Data to use:
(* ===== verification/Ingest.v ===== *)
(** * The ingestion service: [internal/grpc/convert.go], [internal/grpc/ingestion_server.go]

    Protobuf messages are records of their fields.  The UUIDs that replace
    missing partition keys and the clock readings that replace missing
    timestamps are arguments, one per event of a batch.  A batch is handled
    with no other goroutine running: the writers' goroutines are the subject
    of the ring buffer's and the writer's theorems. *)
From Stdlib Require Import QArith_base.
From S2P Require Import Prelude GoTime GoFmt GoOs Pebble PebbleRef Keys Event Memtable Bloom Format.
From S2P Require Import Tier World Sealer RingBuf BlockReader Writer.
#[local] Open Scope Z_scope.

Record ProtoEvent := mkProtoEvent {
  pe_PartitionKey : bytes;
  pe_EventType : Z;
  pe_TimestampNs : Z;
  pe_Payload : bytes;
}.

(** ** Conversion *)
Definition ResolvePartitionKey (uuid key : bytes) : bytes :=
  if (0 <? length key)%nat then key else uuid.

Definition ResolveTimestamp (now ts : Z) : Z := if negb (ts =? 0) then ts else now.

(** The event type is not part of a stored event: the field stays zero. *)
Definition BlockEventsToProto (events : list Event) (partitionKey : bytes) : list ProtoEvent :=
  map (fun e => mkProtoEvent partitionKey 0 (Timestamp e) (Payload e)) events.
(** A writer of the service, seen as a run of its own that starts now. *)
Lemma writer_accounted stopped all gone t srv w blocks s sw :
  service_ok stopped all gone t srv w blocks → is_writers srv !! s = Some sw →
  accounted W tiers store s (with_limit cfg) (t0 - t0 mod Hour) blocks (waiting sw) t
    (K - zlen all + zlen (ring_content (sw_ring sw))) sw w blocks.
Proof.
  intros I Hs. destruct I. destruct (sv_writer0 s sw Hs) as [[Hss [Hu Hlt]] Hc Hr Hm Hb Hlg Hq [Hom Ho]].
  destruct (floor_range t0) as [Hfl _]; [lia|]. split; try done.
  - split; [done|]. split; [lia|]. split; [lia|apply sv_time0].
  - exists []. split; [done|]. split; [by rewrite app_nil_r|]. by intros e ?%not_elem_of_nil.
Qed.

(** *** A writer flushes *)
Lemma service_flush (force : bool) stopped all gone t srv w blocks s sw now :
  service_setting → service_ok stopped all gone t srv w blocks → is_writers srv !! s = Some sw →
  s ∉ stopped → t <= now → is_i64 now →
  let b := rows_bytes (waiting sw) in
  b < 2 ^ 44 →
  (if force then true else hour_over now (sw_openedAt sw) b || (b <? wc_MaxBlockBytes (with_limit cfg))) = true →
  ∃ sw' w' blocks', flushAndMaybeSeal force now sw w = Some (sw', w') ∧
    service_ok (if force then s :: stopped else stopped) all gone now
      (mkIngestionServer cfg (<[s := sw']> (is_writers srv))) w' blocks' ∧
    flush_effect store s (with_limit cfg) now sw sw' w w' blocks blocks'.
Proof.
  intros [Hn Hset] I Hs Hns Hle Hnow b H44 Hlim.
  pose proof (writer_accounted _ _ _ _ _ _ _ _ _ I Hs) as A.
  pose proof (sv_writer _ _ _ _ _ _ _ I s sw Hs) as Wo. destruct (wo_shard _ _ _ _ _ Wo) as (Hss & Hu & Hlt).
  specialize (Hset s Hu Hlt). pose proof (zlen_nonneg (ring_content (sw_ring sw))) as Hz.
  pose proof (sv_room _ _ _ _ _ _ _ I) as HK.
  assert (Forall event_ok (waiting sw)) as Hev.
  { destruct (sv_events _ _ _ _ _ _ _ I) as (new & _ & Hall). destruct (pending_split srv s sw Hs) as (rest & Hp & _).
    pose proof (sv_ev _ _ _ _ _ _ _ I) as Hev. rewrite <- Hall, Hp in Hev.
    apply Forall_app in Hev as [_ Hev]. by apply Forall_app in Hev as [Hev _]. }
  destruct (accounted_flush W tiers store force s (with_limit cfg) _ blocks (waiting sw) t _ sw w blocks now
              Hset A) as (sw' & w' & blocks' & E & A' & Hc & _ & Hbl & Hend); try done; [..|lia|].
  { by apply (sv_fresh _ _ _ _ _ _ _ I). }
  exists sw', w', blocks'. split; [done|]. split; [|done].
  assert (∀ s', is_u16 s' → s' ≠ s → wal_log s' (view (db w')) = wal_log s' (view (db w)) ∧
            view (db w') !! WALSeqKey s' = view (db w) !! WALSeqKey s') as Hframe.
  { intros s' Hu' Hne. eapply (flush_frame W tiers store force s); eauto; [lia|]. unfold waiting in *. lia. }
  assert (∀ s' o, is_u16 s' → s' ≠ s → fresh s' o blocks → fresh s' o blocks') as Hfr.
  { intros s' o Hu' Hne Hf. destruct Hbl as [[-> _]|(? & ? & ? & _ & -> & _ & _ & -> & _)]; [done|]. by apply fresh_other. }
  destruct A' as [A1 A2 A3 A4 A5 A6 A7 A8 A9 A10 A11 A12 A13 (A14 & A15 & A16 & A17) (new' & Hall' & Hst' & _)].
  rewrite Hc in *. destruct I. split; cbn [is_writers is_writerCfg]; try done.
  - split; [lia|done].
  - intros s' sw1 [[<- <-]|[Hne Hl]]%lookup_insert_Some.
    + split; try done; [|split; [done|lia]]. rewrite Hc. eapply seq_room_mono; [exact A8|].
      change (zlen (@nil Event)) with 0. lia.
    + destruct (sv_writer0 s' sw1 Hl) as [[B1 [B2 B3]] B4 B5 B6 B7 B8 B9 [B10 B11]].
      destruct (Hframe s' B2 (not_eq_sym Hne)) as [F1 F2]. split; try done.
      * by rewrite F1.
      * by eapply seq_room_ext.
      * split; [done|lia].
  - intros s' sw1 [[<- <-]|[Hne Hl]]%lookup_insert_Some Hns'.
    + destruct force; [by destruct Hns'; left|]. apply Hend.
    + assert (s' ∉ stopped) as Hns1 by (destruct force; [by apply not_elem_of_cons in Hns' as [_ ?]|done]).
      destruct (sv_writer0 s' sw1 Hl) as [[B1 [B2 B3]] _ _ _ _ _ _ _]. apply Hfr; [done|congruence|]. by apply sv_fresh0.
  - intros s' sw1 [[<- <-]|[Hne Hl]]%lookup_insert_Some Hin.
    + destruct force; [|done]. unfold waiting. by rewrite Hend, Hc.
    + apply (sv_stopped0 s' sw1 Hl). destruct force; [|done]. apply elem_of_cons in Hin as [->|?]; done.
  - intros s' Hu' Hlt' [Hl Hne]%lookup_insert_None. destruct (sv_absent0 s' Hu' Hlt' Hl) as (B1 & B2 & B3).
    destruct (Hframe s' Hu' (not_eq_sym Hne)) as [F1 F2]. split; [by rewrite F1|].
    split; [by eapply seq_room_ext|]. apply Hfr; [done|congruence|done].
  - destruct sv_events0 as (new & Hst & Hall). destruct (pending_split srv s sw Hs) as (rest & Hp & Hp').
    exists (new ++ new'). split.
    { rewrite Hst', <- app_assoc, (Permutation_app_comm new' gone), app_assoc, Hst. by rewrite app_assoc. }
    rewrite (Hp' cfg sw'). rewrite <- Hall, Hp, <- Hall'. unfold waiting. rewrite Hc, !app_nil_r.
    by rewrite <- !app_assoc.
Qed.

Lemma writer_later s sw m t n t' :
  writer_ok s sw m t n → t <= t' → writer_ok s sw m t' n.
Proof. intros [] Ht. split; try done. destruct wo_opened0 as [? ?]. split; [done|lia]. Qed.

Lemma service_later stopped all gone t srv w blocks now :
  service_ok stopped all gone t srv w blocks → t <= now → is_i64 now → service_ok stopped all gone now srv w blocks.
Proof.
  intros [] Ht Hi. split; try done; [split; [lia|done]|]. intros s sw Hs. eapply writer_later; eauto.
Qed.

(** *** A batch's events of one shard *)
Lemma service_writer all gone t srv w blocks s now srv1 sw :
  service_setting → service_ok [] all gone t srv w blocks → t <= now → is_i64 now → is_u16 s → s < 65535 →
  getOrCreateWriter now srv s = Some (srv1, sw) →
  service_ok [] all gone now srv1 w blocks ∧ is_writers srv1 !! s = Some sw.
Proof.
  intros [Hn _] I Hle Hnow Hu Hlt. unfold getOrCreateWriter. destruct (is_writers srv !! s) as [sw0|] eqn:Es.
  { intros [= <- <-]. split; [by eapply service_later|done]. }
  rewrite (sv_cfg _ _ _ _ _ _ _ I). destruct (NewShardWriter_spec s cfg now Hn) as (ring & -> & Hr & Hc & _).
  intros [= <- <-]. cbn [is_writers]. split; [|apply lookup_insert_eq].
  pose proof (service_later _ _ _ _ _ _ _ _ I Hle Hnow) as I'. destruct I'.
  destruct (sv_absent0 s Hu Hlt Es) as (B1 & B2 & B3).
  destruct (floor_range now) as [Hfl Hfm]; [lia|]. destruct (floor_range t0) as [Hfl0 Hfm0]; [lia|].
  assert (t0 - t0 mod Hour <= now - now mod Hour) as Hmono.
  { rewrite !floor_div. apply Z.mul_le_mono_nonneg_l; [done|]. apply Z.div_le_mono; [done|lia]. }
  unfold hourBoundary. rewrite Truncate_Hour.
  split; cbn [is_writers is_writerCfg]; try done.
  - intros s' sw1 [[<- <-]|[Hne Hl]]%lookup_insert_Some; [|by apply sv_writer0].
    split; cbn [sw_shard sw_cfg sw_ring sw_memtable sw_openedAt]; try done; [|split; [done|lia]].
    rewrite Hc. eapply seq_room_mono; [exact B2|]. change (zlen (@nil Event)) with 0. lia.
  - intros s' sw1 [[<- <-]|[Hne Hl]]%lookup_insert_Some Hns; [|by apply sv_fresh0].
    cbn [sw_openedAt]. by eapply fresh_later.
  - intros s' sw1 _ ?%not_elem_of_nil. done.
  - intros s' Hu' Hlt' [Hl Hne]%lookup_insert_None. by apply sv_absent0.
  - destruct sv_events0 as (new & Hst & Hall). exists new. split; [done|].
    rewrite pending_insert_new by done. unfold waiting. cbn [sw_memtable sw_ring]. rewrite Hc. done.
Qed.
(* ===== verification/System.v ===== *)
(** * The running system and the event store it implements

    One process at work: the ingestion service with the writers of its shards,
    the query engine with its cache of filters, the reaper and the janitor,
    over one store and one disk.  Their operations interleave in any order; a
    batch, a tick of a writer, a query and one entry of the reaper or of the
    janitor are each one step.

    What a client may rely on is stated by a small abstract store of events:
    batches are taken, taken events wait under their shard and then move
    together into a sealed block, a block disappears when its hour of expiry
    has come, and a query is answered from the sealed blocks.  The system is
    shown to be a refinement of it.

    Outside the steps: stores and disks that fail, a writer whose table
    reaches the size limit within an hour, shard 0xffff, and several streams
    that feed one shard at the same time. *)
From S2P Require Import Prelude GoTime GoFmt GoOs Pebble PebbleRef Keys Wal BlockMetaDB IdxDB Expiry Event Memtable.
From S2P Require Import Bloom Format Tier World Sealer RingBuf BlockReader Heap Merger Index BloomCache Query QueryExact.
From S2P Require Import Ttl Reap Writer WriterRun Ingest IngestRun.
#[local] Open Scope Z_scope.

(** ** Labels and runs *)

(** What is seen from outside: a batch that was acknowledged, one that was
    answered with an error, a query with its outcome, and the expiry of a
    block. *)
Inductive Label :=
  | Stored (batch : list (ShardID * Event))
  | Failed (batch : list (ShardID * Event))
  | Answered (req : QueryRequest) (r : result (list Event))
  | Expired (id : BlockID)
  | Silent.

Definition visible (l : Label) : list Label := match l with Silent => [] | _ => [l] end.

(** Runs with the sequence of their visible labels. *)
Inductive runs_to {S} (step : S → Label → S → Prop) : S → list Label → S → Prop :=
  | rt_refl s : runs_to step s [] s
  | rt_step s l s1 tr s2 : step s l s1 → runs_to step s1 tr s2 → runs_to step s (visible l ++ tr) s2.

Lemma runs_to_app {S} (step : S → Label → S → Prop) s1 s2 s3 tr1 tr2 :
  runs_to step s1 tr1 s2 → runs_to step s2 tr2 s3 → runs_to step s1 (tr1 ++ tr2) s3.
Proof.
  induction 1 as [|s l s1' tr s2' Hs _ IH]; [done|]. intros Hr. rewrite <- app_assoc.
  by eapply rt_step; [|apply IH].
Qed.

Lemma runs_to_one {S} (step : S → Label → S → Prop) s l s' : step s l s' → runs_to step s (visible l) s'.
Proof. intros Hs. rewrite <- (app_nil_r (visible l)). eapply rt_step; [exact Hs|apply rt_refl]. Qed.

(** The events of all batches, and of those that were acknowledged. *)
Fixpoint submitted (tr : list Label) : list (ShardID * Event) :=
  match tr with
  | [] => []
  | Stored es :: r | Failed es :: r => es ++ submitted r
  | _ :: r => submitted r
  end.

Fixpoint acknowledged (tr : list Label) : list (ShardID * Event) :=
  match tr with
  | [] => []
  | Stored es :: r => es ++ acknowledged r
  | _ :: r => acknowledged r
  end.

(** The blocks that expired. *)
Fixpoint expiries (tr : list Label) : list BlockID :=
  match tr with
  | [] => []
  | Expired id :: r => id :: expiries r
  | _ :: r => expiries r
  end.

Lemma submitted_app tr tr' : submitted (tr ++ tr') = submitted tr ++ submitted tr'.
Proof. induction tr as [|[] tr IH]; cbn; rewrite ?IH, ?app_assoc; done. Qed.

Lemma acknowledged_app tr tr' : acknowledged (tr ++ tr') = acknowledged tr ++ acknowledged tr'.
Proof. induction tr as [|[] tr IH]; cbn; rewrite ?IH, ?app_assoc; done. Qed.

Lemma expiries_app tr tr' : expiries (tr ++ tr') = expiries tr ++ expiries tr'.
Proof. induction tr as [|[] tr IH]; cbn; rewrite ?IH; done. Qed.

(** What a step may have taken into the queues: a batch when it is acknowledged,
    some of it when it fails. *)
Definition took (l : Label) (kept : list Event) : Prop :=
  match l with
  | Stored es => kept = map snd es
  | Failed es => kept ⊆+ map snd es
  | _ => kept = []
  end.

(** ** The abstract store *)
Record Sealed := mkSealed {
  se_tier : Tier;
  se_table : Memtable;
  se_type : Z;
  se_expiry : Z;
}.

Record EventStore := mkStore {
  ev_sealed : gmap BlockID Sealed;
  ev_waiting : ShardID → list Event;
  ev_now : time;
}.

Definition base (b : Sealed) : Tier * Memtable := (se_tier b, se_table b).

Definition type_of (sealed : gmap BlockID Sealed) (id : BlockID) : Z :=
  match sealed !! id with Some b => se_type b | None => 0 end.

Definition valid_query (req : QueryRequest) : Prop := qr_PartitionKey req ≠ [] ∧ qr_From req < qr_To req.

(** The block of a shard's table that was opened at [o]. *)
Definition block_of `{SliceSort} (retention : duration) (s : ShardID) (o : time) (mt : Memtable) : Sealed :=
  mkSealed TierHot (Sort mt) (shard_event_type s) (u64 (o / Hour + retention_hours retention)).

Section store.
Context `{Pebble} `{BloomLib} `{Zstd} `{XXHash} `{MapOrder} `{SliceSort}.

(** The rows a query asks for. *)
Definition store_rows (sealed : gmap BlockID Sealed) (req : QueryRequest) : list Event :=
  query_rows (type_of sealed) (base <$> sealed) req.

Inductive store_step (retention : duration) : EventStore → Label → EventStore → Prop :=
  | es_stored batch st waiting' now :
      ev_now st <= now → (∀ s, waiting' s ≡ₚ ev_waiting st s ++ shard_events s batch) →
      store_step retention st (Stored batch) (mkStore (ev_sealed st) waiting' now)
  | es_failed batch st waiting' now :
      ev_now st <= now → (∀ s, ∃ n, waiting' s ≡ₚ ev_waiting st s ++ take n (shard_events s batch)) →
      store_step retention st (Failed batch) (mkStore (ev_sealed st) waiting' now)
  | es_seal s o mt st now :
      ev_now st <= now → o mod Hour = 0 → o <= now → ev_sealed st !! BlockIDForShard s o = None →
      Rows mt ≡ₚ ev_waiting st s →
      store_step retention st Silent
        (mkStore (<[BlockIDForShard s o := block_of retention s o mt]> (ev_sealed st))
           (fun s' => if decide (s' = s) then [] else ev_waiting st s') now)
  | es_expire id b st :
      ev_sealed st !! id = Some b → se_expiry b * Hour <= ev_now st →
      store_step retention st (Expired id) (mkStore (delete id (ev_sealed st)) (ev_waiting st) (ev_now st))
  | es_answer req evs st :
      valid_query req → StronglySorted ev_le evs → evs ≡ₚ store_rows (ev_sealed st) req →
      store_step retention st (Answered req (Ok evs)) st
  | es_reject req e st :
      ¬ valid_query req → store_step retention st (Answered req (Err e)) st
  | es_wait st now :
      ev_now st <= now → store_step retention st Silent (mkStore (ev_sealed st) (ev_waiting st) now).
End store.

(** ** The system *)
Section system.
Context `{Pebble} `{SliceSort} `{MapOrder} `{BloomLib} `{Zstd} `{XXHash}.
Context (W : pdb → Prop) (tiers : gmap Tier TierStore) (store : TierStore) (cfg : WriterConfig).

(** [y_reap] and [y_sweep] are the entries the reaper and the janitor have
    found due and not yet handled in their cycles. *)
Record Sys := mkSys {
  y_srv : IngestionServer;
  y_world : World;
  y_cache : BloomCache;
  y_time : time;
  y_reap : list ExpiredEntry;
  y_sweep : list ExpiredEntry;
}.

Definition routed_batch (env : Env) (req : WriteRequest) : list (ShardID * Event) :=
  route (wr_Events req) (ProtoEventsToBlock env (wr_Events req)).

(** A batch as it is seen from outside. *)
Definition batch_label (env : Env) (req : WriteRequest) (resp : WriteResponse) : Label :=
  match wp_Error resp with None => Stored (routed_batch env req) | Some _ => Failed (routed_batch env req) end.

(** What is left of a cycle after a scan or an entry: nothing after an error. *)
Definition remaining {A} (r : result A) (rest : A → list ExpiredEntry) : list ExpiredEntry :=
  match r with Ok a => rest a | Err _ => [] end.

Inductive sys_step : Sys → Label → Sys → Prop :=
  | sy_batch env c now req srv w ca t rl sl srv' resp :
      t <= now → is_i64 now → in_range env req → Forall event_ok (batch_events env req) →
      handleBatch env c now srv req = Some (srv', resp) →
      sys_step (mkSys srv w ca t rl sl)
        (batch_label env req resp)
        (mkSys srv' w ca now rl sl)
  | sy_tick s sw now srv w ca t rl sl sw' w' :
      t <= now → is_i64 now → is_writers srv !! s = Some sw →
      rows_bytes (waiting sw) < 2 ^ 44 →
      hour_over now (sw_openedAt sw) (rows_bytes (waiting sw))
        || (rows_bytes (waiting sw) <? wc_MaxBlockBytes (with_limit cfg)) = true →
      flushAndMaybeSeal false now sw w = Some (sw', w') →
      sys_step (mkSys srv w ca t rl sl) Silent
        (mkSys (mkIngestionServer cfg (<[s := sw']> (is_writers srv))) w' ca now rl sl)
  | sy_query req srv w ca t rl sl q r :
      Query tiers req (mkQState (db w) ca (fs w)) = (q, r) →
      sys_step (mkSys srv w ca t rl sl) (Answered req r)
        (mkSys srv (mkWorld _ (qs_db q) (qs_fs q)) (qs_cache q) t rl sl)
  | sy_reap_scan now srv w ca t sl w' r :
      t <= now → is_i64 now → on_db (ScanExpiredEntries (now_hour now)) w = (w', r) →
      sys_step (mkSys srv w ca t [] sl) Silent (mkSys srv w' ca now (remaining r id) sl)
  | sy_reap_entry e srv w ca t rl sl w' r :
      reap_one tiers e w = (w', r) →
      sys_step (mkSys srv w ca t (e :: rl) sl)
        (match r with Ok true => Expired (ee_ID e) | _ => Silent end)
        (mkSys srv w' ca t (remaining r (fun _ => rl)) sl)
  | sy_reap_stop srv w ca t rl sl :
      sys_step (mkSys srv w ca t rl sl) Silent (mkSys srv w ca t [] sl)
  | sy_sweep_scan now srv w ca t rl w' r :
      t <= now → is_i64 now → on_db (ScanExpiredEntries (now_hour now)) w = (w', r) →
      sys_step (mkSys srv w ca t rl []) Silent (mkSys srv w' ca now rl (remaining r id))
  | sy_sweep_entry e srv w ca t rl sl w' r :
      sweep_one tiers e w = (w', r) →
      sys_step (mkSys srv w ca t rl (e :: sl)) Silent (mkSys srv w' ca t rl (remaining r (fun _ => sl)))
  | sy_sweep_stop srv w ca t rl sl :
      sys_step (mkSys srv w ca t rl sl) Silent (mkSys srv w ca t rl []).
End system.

What you need to do: Of all the entries above, output exactly the lines between the one holding "Failed (batch : list (ShardID * Event))" and the one holding "(** The events", inclusive.

Solution:
  | Failed (batch : list (ShardID * Event))
  | Answered (req : QueryRequest) (r : result (list Event))
  | Expired (id : BlockID)
  | Silent.

Definition visible (l : Label) : list Label := match l with Silent => [] | _ => [l] end.

(** Runs with the sequence of their visible labels. *)
Inductive runs_to {S} (step : S → Label → S → Prop) : S → list Label → S → Prop :=
  | rt_refl s : runs_to step s [] s
  | rt_step s l s1 tr s2 : step s l s1 → runs_to step s1 tr s2 → runs_to step s (visible l ++ tr) s2.

Lemma runs_to_app {S} (step : S → Label → S → Prop) s1 s2 s3 tr1 tr2 :
  runs_to step s1 tr1 s2 → runs_to step s2 tr2 s3 → runs_to step s1 (tr1 ++ tr2) s3.
Proof.
  induction 1 as [|s l s1' tr s2' Hs _ IH]; [done|]. intros Hr. rewrite <- app_assoc.
  by eapply rt_step; [|apply IH].
Qed.

Lemma runs_to_one {S} (step : S → Label → S → Prop) s l s' : step s l s' → runs_to step s (visible l) s'.
Proof. intros Hs. rewrite <- (app_nil_r (visible l)). eapply rt_step; [exact Hs|apply rt_refl]. Qed.

(** The events of all batches, and of those that were acknowledged. *)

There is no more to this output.